**INSTRUCTIONS FOR THE TASK:** Give back exactly the first lines of the entries below, through the line with "(** The fields".

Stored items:
(** The lines the publishing configuration drops. *)
Definition standby_line (l : string) : bool :=
  let t := trim l in
  starts_with "NODE_IS_VALIDATOR=" t || contains "blue/green standby" t
  || contains "do not publish while blue" t.

Definition apply_publishing_core_config (cfg : string) : string :=
  let kept := (List.filter (λ l, negb (standby_line l)) (lines cfg) ++ ["NODE_IS_VALIDATOR=true"])%list in
  let out := join newline kept in
  if negb (ends_with_char NL out) then out +:+ newline else out.

(** [now] is the reading of the clock that a new token would use. *)
Definition publish_rollout_annotation_value (publishing : bool) (previous : option string) (now : string)
    : option string :=
  if publishing then
    Some (match previous with Some s => if is_empty s then now else s | None => now end)
  else None.

(** [image.split('@').nth(1)], else the last piece of [image.rsplit(':')]. *)
Definition AT : ascii := "@"%char.
Definition COLON : ascii := ":"%char.

Definition image_version_tag (image : string) : string :=
  match split_char AT image !! 1 with
  | Some digest => digest
  | None => default image (last (split_char COLON image))
  end.

(** ** The node *)

Module NodeType.

Inductive t := Validator | Horizon | SorobanRpc.

#[global] Instance eq_dec : EqDecision t.
Proof. solve_decision. Defined.

End NodeType.

Module RolloutStrategyType.

Inductive t := RollingUpdate | Canary | BlueGreen.

#[global] Instance eq_dec : EqDecision t.
Proof. solve_decision. Defined.

End RolloutStrategyType.

Module BlueGreenStrategyConfig.

Record t := mk {
  max_ledger_lag : Z;
  ready_timeout_seconds : Z;
  require_volume_snapshot : bool;
  volume_snapshot_class_name : option string;
}.

Definition default : t := mk 5 600 false None.

End BlueGreenStrategyConfig.

Module BgConfig := BlueGreenStrategyConfig.

(** The fields of a [StellarNode] the rollout reads; the two status fields are
    [None] without a status. *)
Module StellarNode.

Record t := mk {
  name_any : string;
  namespace : option string;
  node_type : NodeType.t;
  strategy_type : RolloutStrategyType.t;
  blue_green : option BgConfig.t;
  version : string;
  suspended : bool;
  annotations : option (gmap string string);
  blue_green_phase : option string;
  blue_green_active_color : option string;
}.

Definition set_version (v : string) (n : t) : t :=
  mk (name_any n) (namespace n) (node_type n) (strategy_type n) (blue_green n) v (suspended n)
    (annotations n) (blue_green_phase n) (blue_green_active_color n).

Definition blue_green_or_default (n : t) : BgConfig.t := default BgConfig.default (blue_green n).

End StellarNode.

Module Node := StellarNode.

Definition resource_name (node : Node.t) (suffix : string) : string :=
  Node.name_any node +:+ "-" +:+ suffix.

**RESULT BELOW:**
(** The lines the publishing configuration drops. *)
Definition standby_line (l : string) : bool :=
  let t := trim l in
  starts_with "NODE_IS_VALIDATOR=" t || contains "blue/green standby" t
  || contains "do not publish while blue" t.

Definition apply_publishing_core_config (cfg : string) : string :=
  let kept := (List.filter (λ l, negb (standby_line l)) (lines cfg) ++ ["NODE_IS_VALIDATOR=true"])%list in
  let out := join newline kept in
  if negb (ends_with_char NL out) then out +:+ newline else out.

(** [now] is the reading of the clock that a new token would use. *)
Definition publish_rollout_annotation_value (publishing : bool) (previous : option string) (now : string)
    : option string :=
  if publishing then
    Some (match previous with Some s => if is_empty s then now else s | None => now end)
  else None.

(** [image.split('@').nth(1)], else the last piece of [image.rsplit(':')]. *)
Definition AT : ascii := "@"%char.
Definition COLON : ascii := ":"%char.

Definition image_version_tag (image : string) : string :=
  match split_char AT image !! 1 with
  | Some digest => digest
  | None => default image (last (split_char COLON image))
  end.

(** ** The node *)

Module NodeType.

Inductive t := Validator | Horizon | SorobanRpc.

#[global] Instance eq_dec : EqDecision t.
Proof. solve_decision. Defined.

End NodeType.

Module RolloutStrategyType.

Inductive t := RollingUpdate | Canary | BlueGreen.

#[global] Instance eq_dec : EqDecision t.
Proof. solve_decision. Defined.

End RolloutStrategyType.

Module BlueGreenStrategyConfig.

Record t := mk {
  max_ledger_lag : Z;
  ready_timeout_seconds : Z;
  require_volume_snapshot : bool;
  volume_snapshot_class_name : option string;
}.

Definition default : t := mk 5 600 false None.

End BlueGreenStrategyConfig.

Module BgConfig := BlueGreenStrategyConfig.

(** The fields of a [StellarNode] the rollout reads; the two status fields are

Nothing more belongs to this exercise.